Lemma Awaiting_play (ps : list Phase) :
  forall i : Instance,
    Awaiting i -> forallb quiet ps = true -> Awaiting (play i ps).
Proof.
  induction ps as [|p ps IH]; intros i H Hq; [assumption|].
  simpl in Hq. apply andb_prop in Hq as [Hp Hps].
  rewrite play_cons. apply IH; [now apply Awaiting_advance | assumption].
Qed.

Lemma Awaiting_loading (i : Instance) :
  Awaiting i -> projection (world i) = Some LoadingSpinner.
Proof.
  intros [->|(_ & HI & Hr)]; [reflexivity|].
  destruct HI as (Hl & _ & Hc & _).
  unfold projection. rewrite Hl, Hc, Hr. reflexivity.
Qed.

(** The two phases together are the first render of [AppComponent]: a run
    of events after them ends in the world of the same run after
    [Render]. *)
Lemma play_events (evs : list Event) :
  forall i : Instance,
    effectPending i = false ->
    world (play i (map Then evs)) = run (world i) evs
    /\ effectPending (play i (map Then evs)) = false.
Proof.
  induction evs as [|e evs IH]; intros [w pending] Hp; simpl in Hp; subst.
  - split; reflexivity.
  - simpl map. rewrite play_cons, run_cons.
    destruct e as [|s| |]; apply (IH (mkInstance _ false)); reflexivity.
Qed.

(** C4: from the first frame on, and as long as neither a completion
    signal nor a teardown has arrived, the instance shows the wait
    indicator: in the frame committed from the initial values of the cells,
    before the effect has run, and in every state after it, whatever else
    happens and however the request will settle. *)
Theorem loading_from_first_frame (ps : list Phase) :
  forallb quiet ps = true ->
  projection (world (play created (Commit :: ps))) = Some LoadingSpinner
  /\ projection (world (play created [Commit])) = Some (App initial_cells)
  /\ fetchCalls (world (play created [Commit])) = 0
  /\ (forall evs,
        world (play created (Commit :: Flush :: map Then evs))
        = run fresh (Render :: evs)).
Proof.
  intros Hq. split; [|split; [reflexivity|split; [reflexivity|]]].
  - rewrite play_cons. apply Awaiting_loading.
    apply Awaiting_play; [apply Awaiting_commit | assumption].
  - intros evs. rewrite !play_cons.
    apply (play_events evs (mkInstance (effect (mount fresh)) false)).
    reflexivity.
Qed.

Lemma loading_from_first_frame_witness :
  projection (world (play created (Commit :: [Then Tick; Flush; Then Render])))
  = Some LoadingSpinner.
Proof.
  apply (loading_from_first_frame [Then Tick; Flush; Then Render]).
  reflexivity.
Defined.

End FirstFrame.

(* ------------------------------------------------------------------ *)
(** ** Completion signals without a promise *)

Section SecondSignal.
Import AppComponent.









End SecondSignal.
..............................
## EXERCISE AIM
Every record must appear in the answer exactly as written.

## THE COMPLETED TASK
Lemma Awaiting_play (ps : list Phase) :
  forall i : Instance,
    Awaiting i -> forallb quiet ps = true -> Awaiting (play i ps).
Proof.
  induction ps as [|p ps IH]; intros i H Hq; [assumption|].
  simpl in Hq. apply andb_prop in Hq as [Hp Hps].
  rewrite play_cons. apply IH; [now apply Awaiting_advance | assumption].
Qed.

Lemma Awaiting_loading (i : Instance) :
  Awaiting i -> projection (world i) = Some LoadingSpinner.
Proof.
  intros [->|(_ & HI & Hr)]; [reflexivity|].
  destruct HI as (Hl & _ & Hc & _).
  unfold projection. rewrite Hl, Hc, Hr. reflexivity.
Qed.

(** The two phases together are the first render of [AppComponent]: a run
    of events after them ends in the world of the same run after
    [Render]. *)
Lemma play_events (evs : list Event) :
  forall i : Instance,
    effectPending i = false ->
    world (play i (map Then evs)) = run (world i) evs
    /\ effectPending (play i (map Then evs)) = false.
Proof.
  induction evs as [|e evs IH]; intros [w pending] Hp; simpl in Hp; subst.
  - split; reflexivity.
  - simpl map. rewrite play_cons, run_cons.
    destruct e as [|s| |]; apply (IH (mkInstance _ false)); reflexivity.
Qed.

(** C4: from the first frame on, and as long as neither a completion
    signal nor a teardown has arrived, the instance shows the wait
    indicator: in the frame committed from the initial values of the cells,
    before the effect has run, and in every state after it, whatever else
    happens and however the request will settle. *)
Theorem loading_from_first_frame (ps : list Phase) :
  forallb quiet ps = true ->
  projection (world (play created (Commit :: ps))) = Some LoadingSpinner
  /\ projection (world (play created [Commit])) = Some (App initial_cells)
  /\ fetchCalls (world (play created [Commit])) = 0
  /\ (forall evs,
        world (play created (Commit :: Flush :: map Then evs))
        = run fresh (Render :: evs)).
Proof.
  intros Hq. split; [|split; [reflexivity|split; [reflexivity|]]].
  - rewrite play_cons. apply Awaiting_loading.
    apply Awaiting_play; [apply Awaiting_commit | assumption].
  - intros evs. rewrite !play_cons.
    apply (play_events evs (mkInstance (effect (mount fresh)) false)).
    reflexivity.
Qed.

Lemma loading_from_first_frame_witness :
  projection (world (play created (Commit :: [Then Tick; Flush; Then Render])))
  = Some LoadingSpinner.
Proof.
  apply (loading_from_first_frame [Then Tick; Flush; Then Render]).
  reflexivity.
Defined.

End FirstFrame.

(* ------------------------------------------------------------------ *)
(** ** Completion signals without a promise *)

Section SecondSignal.
Import AppComponent.









End SecondSignal.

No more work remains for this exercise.